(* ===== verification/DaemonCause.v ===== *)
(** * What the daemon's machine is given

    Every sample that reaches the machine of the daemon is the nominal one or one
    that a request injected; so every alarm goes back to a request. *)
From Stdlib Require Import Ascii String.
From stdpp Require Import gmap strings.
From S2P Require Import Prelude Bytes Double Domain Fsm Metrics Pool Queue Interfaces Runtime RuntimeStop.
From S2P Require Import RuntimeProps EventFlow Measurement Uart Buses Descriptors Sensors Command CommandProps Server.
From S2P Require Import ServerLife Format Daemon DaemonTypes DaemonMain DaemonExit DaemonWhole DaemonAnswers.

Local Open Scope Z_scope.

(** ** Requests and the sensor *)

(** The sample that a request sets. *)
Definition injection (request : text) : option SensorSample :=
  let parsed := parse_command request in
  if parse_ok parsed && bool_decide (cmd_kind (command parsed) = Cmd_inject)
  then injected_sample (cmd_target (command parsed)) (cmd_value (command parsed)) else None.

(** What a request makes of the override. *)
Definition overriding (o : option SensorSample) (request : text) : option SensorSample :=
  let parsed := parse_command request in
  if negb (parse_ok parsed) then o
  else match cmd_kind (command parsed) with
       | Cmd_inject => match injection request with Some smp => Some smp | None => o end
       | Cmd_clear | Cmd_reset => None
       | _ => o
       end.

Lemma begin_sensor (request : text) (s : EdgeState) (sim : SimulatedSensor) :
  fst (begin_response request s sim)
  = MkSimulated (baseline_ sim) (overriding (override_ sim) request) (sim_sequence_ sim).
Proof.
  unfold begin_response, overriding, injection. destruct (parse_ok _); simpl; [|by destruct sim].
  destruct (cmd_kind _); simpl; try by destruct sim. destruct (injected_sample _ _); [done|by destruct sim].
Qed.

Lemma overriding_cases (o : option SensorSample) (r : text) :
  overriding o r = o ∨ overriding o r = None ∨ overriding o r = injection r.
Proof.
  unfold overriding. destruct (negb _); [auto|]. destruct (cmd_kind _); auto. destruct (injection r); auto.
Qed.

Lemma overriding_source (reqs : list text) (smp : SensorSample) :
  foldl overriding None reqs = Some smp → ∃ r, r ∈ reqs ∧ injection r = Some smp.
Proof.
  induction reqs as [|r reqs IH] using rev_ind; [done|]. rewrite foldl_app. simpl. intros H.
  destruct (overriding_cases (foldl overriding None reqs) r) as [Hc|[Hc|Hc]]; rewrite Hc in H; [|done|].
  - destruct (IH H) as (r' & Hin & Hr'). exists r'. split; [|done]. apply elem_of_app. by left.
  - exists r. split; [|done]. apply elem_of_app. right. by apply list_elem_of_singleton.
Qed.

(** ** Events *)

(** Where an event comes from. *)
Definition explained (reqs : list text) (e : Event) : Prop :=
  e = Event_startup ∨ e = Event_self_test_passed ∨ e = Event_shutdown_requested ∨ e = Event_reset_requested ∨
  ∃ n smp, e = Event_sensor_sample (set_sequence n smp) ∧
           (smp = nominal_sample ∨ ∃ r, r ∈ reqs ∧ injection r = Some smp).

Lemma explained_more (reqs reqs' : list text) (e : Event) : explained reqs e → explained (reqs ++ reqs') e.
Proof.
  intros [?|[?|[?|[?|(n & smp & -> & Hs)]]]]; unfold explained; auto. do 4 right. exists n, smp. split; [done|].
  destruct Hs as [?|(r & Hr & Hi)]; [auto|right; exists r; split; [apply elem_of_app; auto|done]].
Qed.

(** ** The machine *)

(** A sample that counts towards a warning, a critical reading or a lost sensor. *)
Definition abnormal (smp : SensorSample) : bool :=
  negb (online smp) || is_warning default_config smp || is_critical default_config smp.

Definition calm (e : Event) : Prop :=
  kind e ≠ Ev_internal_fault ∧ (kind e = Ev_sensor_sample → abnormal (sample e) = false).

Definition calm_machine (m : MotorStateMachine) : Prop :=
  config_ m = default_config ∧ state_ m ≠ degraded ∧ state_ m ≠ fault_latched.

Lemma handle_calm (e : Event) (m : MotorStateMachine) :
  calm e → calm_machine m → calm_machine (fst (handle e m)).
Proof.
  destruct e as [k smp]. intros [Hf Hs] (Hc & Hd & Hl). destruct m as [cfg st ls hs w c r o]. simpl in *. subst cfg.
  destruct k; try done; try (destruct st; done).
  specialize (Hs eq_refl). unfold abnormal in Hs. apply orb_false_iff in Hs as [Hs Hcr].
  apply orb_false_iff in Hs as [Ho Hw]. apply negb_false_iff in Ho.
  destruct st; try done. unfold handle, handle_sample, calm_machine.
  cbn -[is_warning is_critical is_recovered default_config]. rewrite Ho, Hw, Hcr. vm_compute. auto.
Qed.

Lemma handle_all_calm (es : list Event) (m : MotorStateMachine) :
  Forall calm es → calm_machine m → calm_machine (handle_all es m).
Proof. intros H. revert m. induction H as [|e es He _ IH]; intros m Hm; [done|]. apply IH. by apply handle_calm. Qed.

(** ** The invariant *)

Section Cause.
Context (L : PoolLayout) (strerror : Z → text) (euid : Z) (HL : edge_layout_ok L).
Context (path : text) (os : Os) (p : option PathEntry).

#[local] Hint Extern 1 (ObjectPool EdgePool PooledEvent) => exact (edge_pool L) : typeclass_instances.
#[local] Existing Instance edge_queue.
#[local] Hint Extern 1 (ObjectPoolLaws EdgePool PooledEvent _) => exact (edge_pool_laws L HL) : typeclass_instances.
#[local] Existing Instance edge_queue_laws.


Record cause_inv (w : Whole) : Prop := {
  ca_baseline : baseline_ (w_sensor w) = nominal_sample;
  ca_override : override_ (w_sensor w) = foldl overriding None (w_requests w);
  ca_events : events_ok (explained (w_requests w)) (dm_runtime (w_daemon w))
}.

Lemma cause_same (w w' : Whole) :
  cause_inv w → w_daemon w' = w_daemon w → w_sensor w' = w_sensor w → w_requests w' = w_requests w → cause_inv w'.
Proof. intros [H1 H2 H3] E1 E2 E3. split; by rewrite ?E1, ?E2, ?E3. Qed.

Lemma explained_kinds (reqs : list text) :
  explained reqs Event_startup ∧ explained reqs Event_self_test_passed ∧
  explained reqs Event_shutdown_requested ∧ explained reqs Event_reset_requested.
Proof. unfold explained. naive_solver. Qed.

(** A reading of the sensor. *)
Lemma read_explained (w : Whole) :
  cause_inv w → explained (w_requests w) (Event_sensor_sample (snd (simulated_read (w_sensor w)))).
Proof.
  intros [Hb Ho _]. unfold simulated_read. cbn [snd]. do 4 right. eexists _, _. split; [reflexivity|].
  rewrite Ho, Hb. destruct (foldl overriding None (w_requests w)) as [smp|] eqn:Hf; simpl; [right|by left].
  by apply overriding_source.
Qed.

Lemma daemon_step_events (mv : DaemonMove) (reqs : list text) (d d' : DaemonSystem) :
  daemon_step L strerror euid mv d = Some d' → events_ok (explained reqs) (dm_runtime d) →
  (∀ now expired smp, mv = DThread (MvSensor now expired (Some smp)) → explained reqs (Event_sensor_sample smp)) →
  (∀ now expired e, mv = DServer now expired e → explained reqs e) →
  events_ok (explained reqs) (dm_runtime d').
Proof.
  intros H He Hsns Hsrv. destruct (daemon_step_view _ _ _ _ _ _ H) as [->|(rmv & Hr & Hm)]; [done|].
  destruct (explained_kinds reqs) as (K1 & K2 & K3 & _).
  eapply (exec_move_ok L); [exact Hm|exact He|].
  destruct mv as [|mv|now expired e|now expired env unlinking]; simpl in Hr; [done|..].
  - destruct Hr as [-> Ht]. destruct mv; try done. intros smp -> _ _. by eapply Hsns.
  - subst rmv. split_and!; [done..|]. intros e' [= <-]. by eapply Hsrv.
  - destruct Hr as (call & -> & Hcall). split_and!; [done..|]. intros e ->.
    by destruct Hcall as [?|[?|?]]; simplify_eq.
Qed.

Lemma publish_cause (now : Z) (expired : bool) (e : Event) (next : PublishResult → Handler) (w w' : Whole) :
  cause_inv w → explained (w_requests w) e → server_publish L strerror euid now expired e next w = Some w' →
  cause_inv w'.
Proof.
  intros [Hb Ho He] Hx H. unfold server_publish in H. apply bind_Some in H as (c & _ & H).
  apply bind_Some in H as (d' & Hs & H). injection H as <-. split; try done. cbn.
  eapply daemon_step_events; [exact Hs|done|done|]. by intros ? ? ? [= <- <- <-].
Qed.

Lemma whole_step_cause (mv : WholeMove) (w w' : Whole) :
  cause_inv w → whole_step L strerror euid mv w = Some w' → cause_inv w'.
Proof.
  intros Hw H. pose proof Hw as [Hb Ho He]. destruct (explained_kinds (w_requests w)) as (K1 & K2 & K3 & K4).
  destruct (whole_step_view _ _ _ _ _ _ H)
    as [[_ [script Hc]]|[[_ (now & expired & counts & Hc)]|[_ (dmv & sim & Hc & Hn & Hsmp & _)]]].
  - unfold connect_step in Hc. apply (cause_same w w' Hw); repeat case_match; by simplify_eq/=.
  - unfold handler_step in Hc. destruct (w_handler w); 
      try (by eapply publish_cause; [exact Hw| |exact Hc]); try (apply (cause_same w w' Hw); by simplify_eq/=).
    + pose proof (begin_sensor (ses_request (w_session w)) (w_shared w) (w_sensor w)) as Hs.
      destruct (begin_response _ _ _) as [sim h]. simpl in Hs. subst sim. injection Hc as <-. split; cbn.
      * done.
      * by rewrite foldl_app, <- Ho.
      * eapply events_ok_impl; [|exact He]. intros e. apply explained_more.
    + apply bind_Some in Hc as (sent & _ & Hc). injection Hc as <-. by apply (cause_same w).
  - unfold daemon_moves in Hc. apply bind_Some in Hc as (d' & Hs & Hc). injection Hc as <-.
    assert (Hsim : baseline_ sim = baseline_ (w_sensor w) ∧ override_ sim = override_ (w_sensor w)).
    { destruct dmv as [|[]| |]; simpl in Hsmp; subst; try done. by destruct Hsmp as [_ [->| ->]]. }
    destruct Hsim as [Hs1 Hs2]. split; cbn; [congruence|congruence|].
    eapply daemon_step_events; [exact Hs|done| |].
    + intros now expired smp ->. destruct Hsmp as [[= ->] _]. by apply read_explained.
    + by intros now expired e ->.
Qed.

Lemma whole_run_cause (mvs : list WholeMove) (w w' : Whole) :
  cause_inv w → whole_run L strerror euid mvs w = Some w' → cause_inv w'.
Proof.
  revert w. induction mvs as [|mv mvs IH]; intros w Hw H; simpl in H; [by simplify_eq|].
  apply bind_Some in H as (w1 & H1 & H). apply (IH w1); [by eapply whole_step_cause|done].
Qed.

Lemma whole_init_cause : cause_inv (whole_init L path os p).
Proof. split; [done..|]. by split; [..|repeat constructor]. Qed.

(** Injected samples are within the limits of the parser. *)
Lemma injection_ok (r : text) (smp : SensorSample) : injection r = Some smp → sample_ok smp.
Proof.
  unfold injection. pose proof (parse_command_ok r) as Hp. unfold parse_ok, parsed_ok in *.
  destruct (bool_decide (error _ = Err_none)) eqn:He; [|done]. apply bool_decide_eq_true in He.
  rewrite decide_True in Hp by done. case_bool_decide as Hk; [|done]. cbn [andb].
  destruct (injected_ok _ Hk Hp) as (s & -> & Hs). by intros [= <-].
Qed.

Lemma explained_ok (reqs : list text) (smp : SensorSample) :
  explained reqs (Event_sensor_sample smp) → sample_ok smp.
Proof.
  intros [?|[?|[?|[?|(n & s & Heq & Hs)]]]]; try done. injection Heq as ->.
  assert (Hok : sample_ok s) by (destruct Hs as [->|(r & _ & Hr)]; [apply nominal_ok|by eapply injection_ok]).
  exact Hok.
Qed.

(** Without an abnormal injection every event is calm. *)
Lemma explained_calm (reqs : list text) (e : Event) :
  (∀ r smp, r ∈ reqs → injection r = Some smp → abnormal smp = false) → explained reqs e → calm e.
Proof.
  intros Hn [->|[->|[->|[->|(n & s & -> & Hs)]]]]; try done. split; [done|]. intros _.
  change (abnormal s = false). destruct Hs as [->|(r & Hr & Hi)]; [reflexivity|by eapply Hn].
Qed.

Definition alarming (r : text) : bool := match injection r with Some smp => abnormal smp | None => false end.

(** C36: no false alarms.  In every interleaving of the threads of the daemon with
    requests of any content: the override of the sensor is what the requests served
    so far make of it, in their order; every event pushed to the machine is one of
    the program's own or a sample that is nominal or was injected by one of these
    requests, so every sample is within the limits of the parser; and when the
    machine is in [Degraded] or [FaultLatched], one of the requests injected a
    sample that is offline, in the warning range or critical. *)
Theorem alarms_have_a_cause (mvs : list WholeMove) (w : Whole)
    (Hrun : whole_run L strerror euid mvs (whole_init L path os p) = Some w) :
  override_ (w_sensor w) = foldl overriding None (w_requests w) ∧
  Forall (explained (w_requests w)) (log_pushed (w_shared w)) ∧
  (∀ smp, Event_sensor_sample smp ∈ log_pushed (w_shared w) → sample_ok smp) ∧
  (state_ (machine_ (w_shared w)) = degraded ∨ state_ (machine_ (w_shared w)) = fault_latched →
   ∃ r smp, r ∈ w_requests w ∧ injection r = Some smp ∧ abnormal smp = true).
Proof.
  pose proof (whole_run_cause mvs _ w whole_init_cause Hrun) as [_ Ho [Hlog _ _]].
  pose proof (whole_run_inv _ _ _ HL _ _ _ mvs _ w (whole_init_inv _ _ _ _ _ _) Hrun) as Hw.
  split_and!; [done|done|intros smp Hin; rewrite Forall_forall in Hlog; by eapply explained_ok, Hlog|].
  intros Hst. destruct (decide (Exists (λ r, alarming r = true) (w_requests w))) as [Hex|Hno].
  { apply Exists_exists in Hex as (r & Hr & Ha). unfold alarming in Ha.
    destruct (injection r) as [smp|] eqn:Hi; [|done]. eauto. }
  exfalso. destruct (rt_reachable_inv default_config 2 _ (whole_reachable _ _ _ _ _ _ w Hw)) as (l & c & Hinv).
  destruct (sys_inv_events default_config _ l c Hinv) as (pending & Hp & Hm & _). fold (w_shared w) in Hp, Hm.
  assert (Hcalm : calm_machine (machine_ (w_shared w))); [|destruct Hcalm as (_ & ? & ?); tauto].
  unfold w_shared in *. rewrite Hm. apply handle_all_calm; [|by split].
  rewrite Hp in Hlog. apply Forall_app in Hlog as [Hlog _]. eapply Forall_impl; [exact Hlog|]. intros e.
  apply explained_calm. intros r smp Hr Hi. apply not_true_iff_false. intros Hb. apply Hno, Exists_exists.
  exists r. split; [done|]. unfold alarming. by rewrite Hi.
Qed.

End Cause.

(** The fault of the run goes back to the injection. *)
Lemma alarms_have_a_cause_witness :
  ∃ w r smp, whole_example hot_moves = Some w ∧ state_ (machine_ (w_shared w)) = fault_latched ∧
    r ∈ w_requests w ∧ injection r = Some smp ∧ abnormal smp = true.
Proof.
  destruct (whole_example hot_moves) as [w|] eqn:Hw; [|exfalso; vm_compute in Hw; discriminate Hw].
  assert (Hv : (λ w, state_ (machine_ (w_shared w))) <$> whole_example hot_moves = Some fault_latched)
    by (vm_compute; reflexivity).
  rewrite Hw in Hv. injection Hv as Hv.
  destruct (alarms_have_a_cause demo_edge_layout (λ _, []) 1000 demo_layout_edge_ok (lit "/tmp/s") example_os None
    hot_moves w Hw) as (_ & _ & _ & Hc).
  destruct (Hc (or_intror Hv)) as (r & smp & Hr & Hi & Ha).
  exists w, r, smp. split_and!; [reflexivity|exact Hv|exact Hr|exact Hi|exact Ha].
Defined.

◇ ◇ ◇ ◇ ◇ ◇ ◇

• [WHAT YOU NEED TO DO]
In the listing above, locate the line containing "Lemma publish_cause (now" and the line containing "apply bind_Some in H as (d'". Extract those two lines and every line between them, exactly as written, and only those.

• [TASK RESULT]
Lemma publish_cause (now : Z) (expired : bool) (e : Event) (next : PublishResult → Handler) (w w' : Whole) :
  cause_inv w → explained (w_requests w) e → server_publish L strerror euid now expired e next w = Some w' →
  cause_inv w'.
Proof.
  intros [Hb Ho He] Hx H. unfold server_publish in H. apply bind_Some in H as (c & _ & H).
  apply bind_Some in H as (d' & Hs & H). injection H as <-. split; try done. cbn.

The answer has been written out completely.